■ **Data**:
★ ★ ★ ★
(* ===== verification/TcpReply.v ===== *)
(** * TcpReply: a connection whose message callback answers what it received

    The composition of a connection, its two buffers, its channel and its loop
    with a user callback of the kind that the examples use: it takes all the
    input and sends an answer computed from it (the echo of examples/server.cpp,
    the HTTP server of examples/benchmark_server.cpp), or sends the buffer back.
    [RecvLaws] adds to the kernel the bytes that a descriptor has delivered;
    [same_io] is what everything but reading and sending keeps. *)

From S2P Require Import Prelude Posix Buffer Channel Epoll EventLoop TcpConnection TcpConnectionSpec TcpConnectionRuns.
Import TcpConnection.

#[local] Arguments Z.testbit : simpl never.

(** Text in the source. *)
Definition lit (s : string) : list byte := String.list_byte_of_string s.

(** What readv(2) and the other calls promise about the bytes delivered. *)
Class RecvLaws (K : Type) `{Posix K} : Type := {
  got : K -> Z -> list byte;
  readv_got : forall fd lens k d k',
    sys_readv fd lens k = (SysOk d, k') -> got k' fd = got k fd ++ d;
  readv_err_got : forall fd lens k e k',
    sys_readv fd lens k = (SysErr e, k') -> got k' fd = got k fd;
  write_got : forall fd d k fd', got (sys_write fd d k).2 fd' = got k fd';
  so_error_got : forall fd k fd', got (sys_so_error fd k).2 fd' = got k fd';
  shutdown_got : forall fd k fd', got (sys_shutdown_wr fd k).2 fd' = got k fd';
  log_got : forall e k fd', got (errno_after_log e k).2 fd' = got k fd';
  ctl_got : forall ep op fd ev k fd', got (sys_epoll_ctl ep op fd ev k).2 fd' = got k fd'
}.

#[export] Instance SimRecvLaws : RecvLaws SimK.
Proof.
  refine {| got k _ := sk_got k |}; simpl.
  - intros _ lens k d k'. unfold sim_readv. by destruct (sk_reads k) as [|[x|e] l]; intros [= <- <-].
  - intros _ lens k e k'. unfold sim_readv. by destruct (sk_reads k) as [|[x|e'] l]; intros [= <- <-].
  - intros fd d k _. unfold sim_write. by destruct (sk_writes k) as [|[n|e] l].
  - intros _ k _. by destruct (sk_soerrors k).
  - done.
  - done.
  - intros _ op fd ev k _. unfold sim_epoll_ctl. by destruct op, (sk_epoll k !! fd).
Defined.

(** ** What does not touch the input and the record of sends *)

Section frame.
Context {K : Type} `{Posix K} `{!RecvLaws K}.
Implicit Types w : CW K.

Definition got_by w : list byte := got (kernel (loop w)) (sockfd_ (conn w)).

(** The inputs that the message callback was called with. *)
Definition messages (l : list obs) : list (list byte) :=
  omap (fun o => match o with OMessage d => Some d | _ => None end) l.

Lemma messages_app l l' : messages (l ++ l') = messages l ++ messages l'.
Proof. apply omap_app. Qed.

(** Tasks that only run a user's callback. *)
Definition notice (t : ConnTask) : Prop :=
  match t with TWriteComplete | THighWaterMark _ => True | _ => False end.

(** [ts'] is [ts] with notices behind. *)
Definition more_notices (ts ts' : list ConnTask) : Prop :=
  exists ns, Forall notice ns /\ ts' = ts ++ ns.

Lemma more_notices_refl ts : more_notices ts ts.
Proof. exists []. split; [constructor|by rewrite app_nil_r]. Qed.
#[local] Hint Resolve more_notices_refl : core.
Lemma more_notices_trans ts1 ts2 ts3 :
  more_notices ts1 ts2 -> more_notices ts2 ts3 -> more_notices ts1 ts3.
Proof.
  intros (n1 & H1 & ->) (n2 & H2 & ->). exists (n1 ++ n2). rewrite app_assoc.
  split; [by apply Forall_app|done].
Qed.
Lemma more_notices_Forall (P : ConnTask -> Prop) ts ts' :
  (forall t, notice t -> P t) -> more_notices ts ts' -> Forall P ts -> Forall P ts'.
Proof.
  intros HP (ns & Hn & ->) Ht. apply Forall_app. split; [done|]. by eapply Forall_impl.
Qed.

Record same_io w w' : Prop := mkSameIo {
  io_input : inputBuffer_ (conn w') = inputBuffer_ (conn w);
  io_accepted : accepted (trace w') = accepted (trace w);
  io_messages : messages (trace w') = messages (trace w);
  io_got : got_by w' = got_by w;
  io_fd : sockfd_ (conn w') = sockfd_ (conn w);
  io_message : messageCallback_ (conn w') = messageCallback_ (conn w);
  io_state : state_ (conn w') = state_ (conn w) \/ state_ (conn w') = kDisconnected;
  io_wcb : writeCallback_ (channel_ (conn w')) = writeCallback_ (channel_ (conn w));
  io_loop : isInLoopThread (loop w') = isInLoopThread (loop w);
  io_tasks : more_notices (pendingTasks_ (loop w)) (pendingTasks_ (loop w'))
}.

#[export] Instance same_io_preorder : PreOrder same_io.
Proof.
  split.
  - intros w. constructor; auto.
  - intros w1 w2 w3 [] []. constructor; try congruence; [|by eapply more_notices_trans].
    destruct io_state1 as [E|E]; rewrite E; [done|by right].
Qed.

Definition any_fault (f : fault) : Prop := True.

(** [m] keeps the input and the record, whatever else it does. *)
Definition io_ok {A} (m : M (CW K) A) : Prop :=
  forall w, wp any_fault m (fun _ w' => same_io w w') w.

Lemma io_ret {A} (a : A) : io_ok (ret a).
Proof. intros w. by rewrite wp_ret. Qed.
Lemma io_gets {A} (f : CW K -> A) : io_ok (gets f).
Proof. intros w. by rewrite wp_gets. Qed.
Lemma io_throw {A} f : io_ok (throw (A := A) f).
Proof. intros w. by rewrite wp_throw. Qed.
Lemma io_bind {A B} (m : M (CW K) A) (k : A -> M (CW K) B) :
  io_ok m -> (forall a, io_ok (k a)) -> io_ok (bind m k).
Proof.
  intros Hm Hk w. rewrite wp_bind. wp_call Hm. intros a w1 H1. wp_call Hk. intros b w2 H2.
  by etrans.
Qed.
Lemma io_when b (m : M (CW K) unit) : io_ok m -> io_ok (when b m).
Proof. intros Hm. destruct b; [done|apply io_ret]. Qed.
Lemma io_assert site b : io_ok (assert_ site b).
Proof. intros w. rewrite wp_assert. by destruct b. Qed.
Lemma io_record o : match o with OAccept _ | OMessage _ => False | _ => True end -> io_ok (record o).
Proof.
  intros Ho w. unfold record. rewrite wp_modify. constructor; simpl; auto.
  - rewrite accepted_app. destruct o; unfold accepted; simpl; rewrite ?app_nil_r; done.
  - rewrite messages_app. destruct o; simpl; rewrite ?app_nil_r; done.
Qed.
Lemma io_close : io_ok (upd_conn (set_state kDisconnected)).
Proof. intros w. unfold upd_conn. rewrite wp_modify. constructor; simpl; auto. Qed.
Lemma io_os {A} (f : K -> A * K) : (forall k fd, got (f k).2 fd = got k fd) -> io_ok (os f).
Proof.
  intros Hf w. unfold os, loop_sys. wp_simpl. constructor; simpl; auto. apply Hf.
Qed.
Lemma io_on_output {A} (m : M Buffer A) : io_ok (on_output m).
Proof.
  intros w. unfold on_output. rewrite wp_zoom. unfold wp. destruct (m _) as [[a b]|f]; [|done].
  constructor; simpl; auto.
Qed.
★ ★ ★ ★
■ **Task directions**: Go through the material and say how many lines include "Instance". The number alone will do.

■ **Solution**: 2